(Data supplied Opens)

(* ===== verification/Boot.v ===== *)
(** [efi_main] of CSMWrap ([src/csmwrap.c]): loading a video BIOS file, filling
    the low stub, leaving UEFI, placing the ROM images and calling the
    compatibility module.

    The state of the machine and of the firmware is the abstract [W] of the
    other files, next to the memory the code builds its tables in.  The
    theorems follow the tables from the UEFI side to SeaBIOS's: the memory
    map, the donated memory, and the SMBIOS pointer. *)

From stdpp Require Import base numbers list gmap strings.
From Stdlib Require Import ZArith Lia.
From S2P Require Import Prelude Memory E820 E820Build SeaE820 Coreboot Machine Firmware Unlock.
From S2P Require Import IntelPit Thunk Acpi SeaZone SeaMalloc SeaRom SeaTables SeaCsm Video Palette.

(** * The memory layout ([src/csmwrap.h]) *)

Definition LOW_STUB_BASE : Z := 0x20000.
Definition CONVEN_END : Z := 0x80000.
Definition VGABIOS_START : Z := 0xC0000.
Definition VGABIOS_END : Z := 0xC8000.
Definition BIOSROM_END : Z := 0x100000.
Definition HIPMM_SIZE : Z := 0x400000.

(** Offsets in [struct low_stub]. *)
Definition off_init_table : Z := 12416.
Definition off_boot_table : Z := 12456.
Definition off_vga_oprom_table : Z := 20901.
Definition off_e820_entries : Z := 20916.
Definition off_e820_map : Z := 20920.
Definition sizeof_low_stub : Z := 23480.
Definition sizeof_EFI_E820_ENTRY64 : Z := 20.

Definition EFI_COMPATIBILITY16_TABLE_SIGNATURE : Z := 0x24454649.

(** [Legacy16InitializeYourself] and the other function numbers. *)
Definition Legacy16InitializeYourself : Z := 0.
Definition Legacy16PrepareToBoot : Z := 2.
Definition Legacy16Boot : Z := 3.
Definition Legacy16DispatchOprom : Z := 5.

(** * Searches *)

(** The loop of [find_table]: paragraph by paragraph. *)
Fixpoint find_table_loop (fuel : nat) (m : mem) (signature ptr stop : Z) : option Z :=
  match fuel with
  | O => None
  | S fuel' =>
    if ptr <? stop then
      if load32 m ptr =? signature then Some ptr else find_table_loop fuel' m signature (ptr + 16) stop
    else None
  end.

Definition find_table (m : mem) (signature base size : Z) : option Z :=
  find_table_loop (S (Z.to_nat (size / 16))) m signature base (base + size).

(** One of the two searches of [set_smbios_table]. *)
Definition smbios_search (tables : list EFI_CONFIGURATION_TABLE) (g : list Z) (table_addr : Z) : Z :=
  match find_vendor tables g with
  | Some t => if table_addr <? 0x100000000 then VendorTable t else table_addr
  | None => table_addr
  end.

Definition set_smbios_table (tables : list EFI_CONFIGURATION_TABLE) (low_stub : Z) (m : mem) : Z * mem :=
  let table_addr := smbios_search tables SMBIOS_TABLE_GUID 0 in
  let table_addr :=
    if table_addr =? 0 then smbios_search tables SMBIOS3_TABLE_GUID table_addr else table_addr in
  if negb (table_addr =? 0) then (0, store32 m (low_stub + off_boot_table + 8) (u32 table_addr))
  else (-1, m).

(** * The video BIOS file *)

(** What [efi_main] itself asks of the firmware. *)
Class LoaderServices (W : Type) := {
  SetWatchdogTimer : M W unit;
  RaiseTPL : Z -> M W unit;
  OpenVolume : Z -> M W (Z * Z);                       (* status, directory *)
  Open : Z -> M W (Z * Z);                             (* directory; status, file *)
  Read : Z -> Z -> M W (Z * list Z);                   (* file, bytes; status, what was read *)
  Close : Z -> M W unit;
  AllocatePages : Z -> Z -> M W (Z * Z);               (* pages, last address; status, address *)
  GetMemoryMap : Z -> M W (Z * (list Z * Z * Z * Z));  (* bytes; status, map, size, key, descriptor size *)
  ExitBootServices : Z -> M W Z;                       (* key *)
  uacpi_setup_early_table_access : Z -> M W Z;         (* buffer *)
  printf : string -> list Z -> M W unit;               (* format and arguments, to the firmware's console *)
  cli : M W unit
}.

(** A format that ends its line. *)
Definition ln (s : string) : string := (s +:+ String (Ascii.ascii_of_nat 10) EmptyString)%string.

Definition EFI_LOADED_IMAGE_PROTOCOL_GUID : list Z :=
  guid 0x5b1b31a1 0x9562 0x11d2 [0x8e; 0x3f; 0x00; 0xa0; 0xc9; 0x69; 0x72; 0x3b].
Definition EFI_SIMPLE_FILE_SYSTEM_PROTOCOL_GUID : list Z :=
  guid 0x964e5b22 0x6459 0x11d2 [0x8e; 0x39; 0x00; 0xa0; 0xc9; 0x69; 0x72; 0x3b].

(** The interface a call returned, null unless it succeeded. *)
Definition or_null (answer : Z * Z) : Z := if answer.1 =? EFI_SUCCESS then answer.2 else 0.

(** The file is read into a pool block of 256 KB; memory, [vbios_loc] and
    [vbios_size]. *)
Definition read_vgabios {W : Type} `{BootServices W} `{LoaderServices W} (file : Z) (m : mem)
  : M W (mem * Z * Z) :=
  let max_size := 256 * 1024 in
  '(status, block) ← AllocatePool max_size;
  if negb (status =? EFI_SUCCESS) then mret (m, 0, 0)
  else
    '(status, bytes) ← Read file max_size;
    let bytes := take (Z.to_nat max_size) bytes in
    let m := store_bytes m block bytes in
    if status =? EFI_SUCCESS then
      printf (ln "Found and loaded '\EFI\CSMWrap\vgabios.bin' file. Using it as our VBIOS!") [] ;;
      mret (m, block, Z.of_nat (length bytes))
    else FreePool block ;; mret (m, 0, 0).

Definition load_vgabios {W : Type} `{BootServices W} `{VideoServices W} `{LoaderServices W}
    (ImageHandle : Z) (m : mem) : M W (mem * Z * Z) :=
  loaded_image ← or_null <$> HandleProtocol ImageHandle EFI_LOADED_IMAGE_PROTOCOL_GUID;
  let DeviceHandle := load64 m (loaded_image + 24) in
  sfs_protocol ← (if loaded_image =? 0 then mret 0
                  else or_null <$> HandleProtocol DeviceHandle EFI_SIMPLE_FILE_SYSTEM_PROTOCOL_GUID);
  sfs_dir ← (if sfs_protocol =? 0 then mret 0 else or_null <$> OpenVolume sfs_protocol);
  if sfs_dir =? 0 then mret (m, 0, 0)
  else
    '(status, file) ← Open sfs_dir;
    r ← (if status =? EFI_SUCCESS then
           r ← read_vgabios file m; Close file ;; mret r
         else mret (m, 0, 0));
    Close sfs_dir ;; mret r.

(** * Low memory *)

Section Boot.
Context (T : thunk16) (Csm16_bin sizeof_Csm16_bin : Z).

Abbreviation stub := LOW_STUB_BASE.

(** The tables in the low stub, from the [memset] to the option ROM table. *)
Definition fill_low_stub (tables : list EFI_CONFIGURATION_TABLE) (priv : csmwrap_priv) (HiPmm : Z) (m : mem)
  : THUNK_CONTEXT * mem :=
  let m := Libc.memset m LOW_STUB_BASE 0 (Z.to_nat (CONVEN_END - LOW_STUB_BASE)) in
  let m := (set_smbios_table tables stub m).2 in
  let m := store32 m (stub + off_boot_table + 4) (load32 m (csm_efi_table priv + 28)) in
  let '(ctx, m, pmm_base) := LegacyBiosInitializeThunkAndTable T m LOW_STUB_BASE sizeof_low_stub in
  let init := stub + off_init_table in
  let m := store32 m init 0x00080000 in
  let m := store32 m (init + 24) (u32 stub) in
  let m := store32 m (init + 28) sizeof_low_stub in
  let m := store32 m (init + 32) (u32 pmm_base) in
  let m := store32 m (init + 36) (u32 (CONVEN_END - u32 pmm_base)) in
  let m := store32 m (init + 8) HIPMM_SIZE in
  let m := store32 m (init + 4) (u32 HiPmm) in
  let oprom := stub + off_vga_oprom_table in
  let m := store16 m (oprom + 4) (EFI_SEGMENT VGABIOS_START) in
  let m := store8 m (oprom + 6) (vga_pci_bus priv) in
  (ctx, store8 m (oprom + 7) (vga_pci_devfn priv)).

(Data supplied Closes)
(Data supplied Opens)

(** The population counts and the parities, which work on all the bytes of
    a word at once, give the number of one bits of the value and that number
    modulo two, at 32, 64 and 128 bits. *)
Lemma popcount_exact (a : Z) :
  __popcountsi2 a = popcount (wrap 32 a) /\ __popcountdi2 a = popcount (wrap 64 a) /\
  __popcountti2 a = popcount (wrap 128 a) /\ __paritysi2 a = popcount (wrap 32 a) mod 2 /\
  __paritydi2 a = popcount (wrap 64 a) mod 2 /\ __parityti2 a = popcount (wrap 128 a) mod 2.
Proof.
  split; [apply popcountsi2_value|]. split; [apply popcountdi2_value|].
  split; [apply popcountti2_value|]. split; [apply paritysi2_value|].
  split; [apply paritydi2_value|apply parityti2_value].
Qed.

(Data supplied Closes)

• The task: Say how many lines in the records contain the string "then", and say nothing else.

• Answer below: 12